Waste, fraud and abuse must be curtailed, he said, but that is not near enough. Cuts have to be made in spending on Social Security, Medicare and Medicaid.
"If we do nothing, those programs go bankrupt," Thune said. "We've got to save those programs.
--Trail King CEO Bruce Yakley told Thune if Republican Mitt Romney would have won the election, he would have added 150 jobs.
"Because of the way the election turned out, we're not," Yakley said.
He said while Republicans favor cuts in spending, Obama only wants more taxes. His company fears dire economic times are ahead, and therefore will not look for more workers.
--Thune said keeping the tax rate on capital gains at 15 percent was an important victory for the GOP in the fiscal cliff compromise. Obama got what he wanted with higher taxes on wealthier Americans, Thune said, but lower taxes on investments can help fuel development.
--Thune hailed the new deal on the estate tax, which Republicans call the "death tax." Thune said with rising farm and ranch values, the vast majority of ag -land-owning families would have been exposed to heavy taxes without this new rate.
--Dick Frederick said most Americans are weary of the constant battles in Washington, and the sense that nothing is getting done. He asked Thune why there isn't more of a sense of shared effort.
Frederick then said he fears the country is sliding toward socialism, and also called for drug testing of welfare recipients and greatly reducing foreign aid.
"I couldn't agree more," Thune said. He said there is a "big difference in this country" on the role of government, and it's on display in Congress as elected officials battle over issues that expose their deep divides.

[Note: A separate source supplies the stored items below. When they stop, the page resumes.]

(* ===== verification/VastEvents.v ===== *)
(** * VastEvents

    Event tracking: VAST wrappers (exchange/src/vast.rs), the events of bids and
    their URLs (exchange/src/events.rs), the parameters of the event endpoint
    (exchange/src/event_request.rs) and video tracking (exchange/src/vtrack.rs).
    serde's conversions of bytes, and [to_uppercase], are parameters. *)

From S2P Require Import Prelude Json IpUtil Text OpenRtb OpenRtbExt PriceBucket Deals AuctionHelpers.

(** ** vast.rs *)

Definition vast_make_vast (adm nurl : string) : string :=
  if negb (str_is_empty adm) then adm
  else "<VAST version=" +:+ dq +:+ "3.0" +:+ dq +:+
    "><Ad><Wrapper><AdSystem>prebid.org wrapper</AdSystem><VASTAdTagURI><![CDATA[" +:+ nurl +:+
    "]]></VASTAdTagURI><Impression></Impression><Creatives></Creatives></Wrapper></Ad></VAST>".
Definition add_buffer (base buffer : Z) : Z := if base <=? 0 then 0 else i64 (base + buffer).
Definition vast_cache_ttl (imp_ttl bid_ttl def_ttl buffer : Z) : Z :=
  if (imp_ttl <=? 0) && (bid_ttl <=? 0) then add_buffer def_ttl buffer
  else if imp_ttl <=? 0 then add_buffer bid_ttl buffer
  else if bid_ttl <=? 0 then add_buffer imp_ttl buffer
  else if imp_ttl <? bid_ttl then add_buffer imp_ttl buffer
  else add_buffer bid_ttl buffer.
Definition vast_is_debug_override_enabled (debug_header config_override_token : string) : bool :=
  negb (str_is_empty config_override_token) && bool_decide (debug_header = config_override_token).

Record VastDebugData : Type := { vdd_request : string; vdd_headers : string; vdd_response : string }.
Record VastDebugLog : Type := {
  vdl_enabled : bool; vdl_data : VastDebugData; vdl_ttl : Z; vdl_cache_key : string;
  vdl_cache_string : string; vdl_debug_override : bool; vdl_debug_enabled_or_overridden : bool;
}.
Definition build_cache_string (l : VastDebugLog) : VastDebugLog := {|
  vdl_enabled := vdl_enabled l; vdl_data := vdl_data l; vdl_ttl := vdl_ttl l;
  vdl_cache_key := vdl_cache_key l;
  vdl_cache_string := "<?xml version=" +:+ dq +:+ "1.0" +:+ dq +:+ " encoding=" +:+ dq +:+ "UTF-8" +:+ dq +:+
    "?><Log><Request>" +:+ vdd_request (vdl_data l) +:+ "</Request><Headers>" +:+ vdd_headers (vdl_data l) +:+
    "</Headers><Response>" +:+ vdd_response (vdl_data l) +:+ "</Response></Log>";
  vdl_debug_override := vdl_debug_override l;
  vdl_debug_enabled_or_overridden := vdl_debug_enabled_or_overridden l |}.

(** [Err None] rejects a bid without a message. *)
Definition vast_validate_bid (bid_id imp_id : string) (price : f64) (deal_id cr_id : string) (debug : bool)
    : outcome (option string) () :=
  let of_bid rest := "Bid " +:+ dq +:+ bid_id +:+ dq +:+ rest in
  if str_is_empty bid_id then Err (Some "Bid missing required field 'id'")
  else if str_is_empty imp_id then Err (Some (of_bid " missing required field 'impid'"))
  else if f64_ltb price f64_zero then
    Err (if debug
         then Some (of_bid " does not contain a positive (or zero if there is a deal) 'price'") else None)
  else if f64_eqb price f64_zero && str_is_empty deal_id then
    Err (if debug
         then Some (of_bid " does not contain positive 'price' which is required since there is no deal set for this bid")
         else None)
  else if str_is_empty cr_id then Err (Some (of_bid " missing creative ID"))
  else Ok ().
Definition ascii_upper (a : Ascii.ascii) : bool :=
  let n := Z.of_N (Ascii.N_of_ascii a) in (65 <=? n) && (n <=? 90).
Definition vast_validate_currency (to_uppercase : string → string)
    (request_allowed_currencies : list string) (bid_currency : string) : outcome string () :=
  let bid_cur := if str_is_empty bid_currency then "USD" else bid_currency in
  let allowed := match request_allowed_currencies with [] => ["USD"] | l => l end in
  let bid_cur_upper := to_uppercase bid_cur in
  if negb (str_len bid_cur_upper =? 3) ||
     negb (forallb ascii_upper (String.list_ascii_of_string bid_cur_upper))
  then Err ("Invalid currency code: '" +:+ bid_cur +:+ "'")
  else if existsb (λ cur, bool_decide (to_uppercase cur = bid_cur_upper)) allowed then Ok ()
  else Err ("Bid currency is not allowed. Was '" +:+ bid_cur_upper +:+ "', wants: [" +:+
            join ", " ((λ s, "'" +:+ s +:+ "'") <$> allowed) +:+ "]").
Definition vast_is_new_winning_bid (bid_price : f64) (bid_has_deal : bool) (winning_price : f64)
    (winning_has_deal prefer_deals : bool) : bool :=
  if prefer_deals && winning_has_deal && negb bid_has_deal then false
  else if prefer_deals && negb winning_has_deal && bid_has_deal then true
  else f64_gtb bid_price winning_price.

(** ** Events *)

Inductive EventType : Type := EvWin | EvImp | EvVast.
Record BidderEventInfo : Type := { bei_modifying_vast_xml_allowed : bool }.
Record EventTracking : Type := {
  et_account_id : string; et_enabled_for_account : bool; et_enabled_for_request : bool;
  et_auction_timestamp_ms : Z; et_integration_type : string;
  et_bidder_infos : gmap string BidderEventInfo; et_external_url : string;
}.
Record TrackingRequest : Type := {
  tr_event_type : EventType; tr_bid_id : string; tr_bidder : string; tr_account_id : string;
  tr_timestamp : Z; tr_integration : string;
}.
(** What is read of the request's extension, the account and the bidders' files. *)
Record EventSettings : Type := {
  es_prebid : option (bool * option string); es_account_id : string; es_events_enabled : bool;
  es_modifying_vast_xml_allowed : gmap string bool;
}.
Definition get_event_tracking (settings : EventSettings) (timestamp_ms : Z) (external_url : string)
    : EventTracking := {|
  et_account_id := es_account_id settings; et_enabled_for_account := es_events_enabled settings;
  et_enabled_for_request := default false (fst <$> es_prebid settings);
  et_auction_timestamp_ms := timestamp_ms;
  et_integration_type := default "" (es_prebid settings ≫= snd);
  et_bidder_infos := (λ allowed, {| bei_modifying_vast_xml_allowed := allowed |}) <$>
    es_modifying_vast_xml_allowed settings;
  et_external_url := external_url |}.

(** A text with each character replaced.  The characters that are replaced are
    ASCII, so going by bytes leaves the others whole. *)
Fixpoint str_flat (f : Ascii.ascii → string) (s : string) : string :=
  match s with "" => "" | String a s' => f a +:+ str_flat f s' end.
Definition query_char (a : Ascii.ascii) : string :=
  if bool_decide (a = ch " ") then "%20" else if bool_decide (a = ch "&") then "%26"
  else if bool_decide (a = ch "=") then "%3D" else if bool_decide (a = ch "+") then "%2B"
  else if bool_decide (a = ch "%") then "%25" else if bool_decide (a = ch "#") then "%23"
  else if bool_decide (a = ch "?") then "%3F" else String a "".
Definition urlencoding (input : string) : string := str_flat query_char input.

Definition create_tracking_url (external_url : string) (req : TrackingRequest) : string :=
  let event_type_str := match tr_event_type req with
                        | EvWin => "win" | EvImp => "imp" | EvVast => "vast"
                        end in
  let url := trim_end_matches (ch "/") external_url +:+ "/event?t=" +:+ event_type_str +:+
    "&b=" +:+ urlencoding (tr_bid_id req) +:+ "&a=" +:+ urlencoding (tr_account_id req) +:+
    "&bidder=" +:+ urlencoding (tr_bidder req) +:+ "&ts=" +:+ pretty (tr_timestamp req) in
  let url := if negb (str_is_empty (tr_integration req))
             then url +:+ "&int=" +:+ urlencoding (tr_integration req) else url in
  url +:+ "&f=b".

Section EventTracking.
Context (tracking : EventTracking).

Definition is_event_allowed : bool := et_enabled_for_account tracking || et_enabled_for_request tracking.
Definition is_modifying_vast_xml_allowed (bidder_name : string) : bool :=
  match et_bidder_infos tracking !! bidder_name with
  | Some info => bei_modifying_vast_xml_allowed info
  | None => false
  end && is_event_allowed.
Definition make_event_url (event_type : EventType) (bid_id bidder : string) : string :=
  create_tracking_url (et_external_url tracking) {|
    tr_event_type := event_type; tr_bid_id := bid_id; tr_bidder := bidder;
    tr_account_id := et_account_id tracking; tr_timestamp := et_auction_timestamp_ms tracking;
    tr_integration := et_integration_type tracking |}.
Definition is_video (t : BidType) : bool := match t with BtVideo => true | _ => false end.
Definition make_bid_ext_events (bid_id : string) (bid_type : BidType) (bidder : string)
    : option ExtBidPrebidEvents :=
  if negb is_event_allowed || is_video bid_type then None
  else Some {| ebe_win := Some (make_event_url EvWin bid_id bidder);
               ebe_imp := Some (make_event_url EvImp bid_id bidder) |}.

(** [VastEventTracker::inject_tracking] *)
Definition impression_tag (bid_id bidder : string) : string :=
  "<Impression><![CDATA[" +:+ make_event_url EvImp bid_id bidder +:+ "]]></Impression>".
Definition insert_at (pos : nat) (tag s : string) : string :=
  String.substring 0 pos s +:+ tag +:+ str_drop pos s.
Fixpoint insert_before_first (close_tags : list string) (tag xml : string) : option string :=
  match close_tags with
  | [] => None
  | close_tag :: rest =>
      match str_find close_tag xml with
      | Some pos => Some (insert_at pos tag xml)
      | None => insert_before_first rest tag xml
      end
  end.
Definition inject_tracking (vast_xml bid_id bidder : string) : option string :=
  insert_before_first ["</InLine>"; "</Wrapper>"] (impression_tag bid_id bidder) vast_xml.

Definition effective_bid_id (pbs_bid : PbsOrtbBid) : string :=
  if negb (str_is_empty (pob_generated_bid_id pbs_bid)) then pob_generated_bid_id pbs_bid
  else bid_id (pob_bid pbs_bid).
Definition set_bid_events (bid : Bid) (events : option ExtBidPrebidEvents) (b : PbsOrtbBid) : PbsOrtbBid := {|
  pob_bid := bid; pob_bid_type := pob_bid_type b; pob_generated_bid_id := pob_generated_bid_id b;
  pob_bid_events := events; pob_deal_priority := pob_deal_priority b;
  pob_deal_tier_satisfied := pob_deal_tier_satisfied b |}.
Definition modify_bid_vast (pbs_bid : PbsOrtbBid) (bidder_name : string) : PbsOrtbBid :=
  let adm := default "" (bid_adm (pob_bid pbs_bid)) in
  let nurl := default "" (bid_nurl (pob_bid pbs_bid)) in
  if negb (is_video (pob_bid_type pbs_bid)) then pbs_bid
  else if str_is_empty adm && str_is_empty nurl then pbs_bid
  else
    match inject_tracking (vast_make_vast adm nurl) (effective_bid_id pbs_bid) bidder_name with
    | Some new_vast => set_bid_events (set_bid_adm (Some new_vast) (pob_bid pbs_bid)) (pob_bid_events pbs_bid) pbs_bid
    | None => pbs_bid
    end.
Definition modify_bid_for_events (bidder_name : string) (pbs_bid : PbsOrtbBid) : PbsOrtbBid :=
  let pbs_bid := if is_modifying_vast_xml_allowed bidder_name
                 then modify_bid_vast pbs_bid bidder_name else pbs_bid in
  set_bid_events (pob_bid pbs_bid)
    (make_bid_ext_events (effective_bid_id pbs_bid) (pob_bid_type pbs_bid) bidder_name) pbs_bid.
(** The seats are changed one by one, each on its own. *)
Definition modify_bids_for_events (seat_bids : gmap string PbsOrtbSeatBid) : gmap string PbsOrtbSeatBid :=
  map_imap (λ bidder_name seat_bid, Some {|
    pos_bids := modify_bid_for_events bidder_name <$> pos_bids seat_bid;
    pos_currency := pos_currency seat_bid; pos_http_calls := pos_http_calls seat_bid;
    pos_seat := pos_seat seat_bid |}) seat_bids.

--The senator was asked if he would help investigate the Libyan Embassy attacks, and if he favored impeaching the president for illegally engaging in overseas actions. One woman in the audience applauded that idea.
"We've got to get to the bottom of what happened there," Thune said, noting Secretary of State Hillary Clinton is preparing to testify before Congress on the attacks in Benghazi, Libya.
"I hope she is prepared to be grilled," he said. "The administration needs to be grilled over that."
--Thune was asked how the Republican Party can reach out to younger voters.
He said the Democrats use "modern tools of communication," including social media, much better than the GOP. It makes a "huge difference" with young people, Thune said.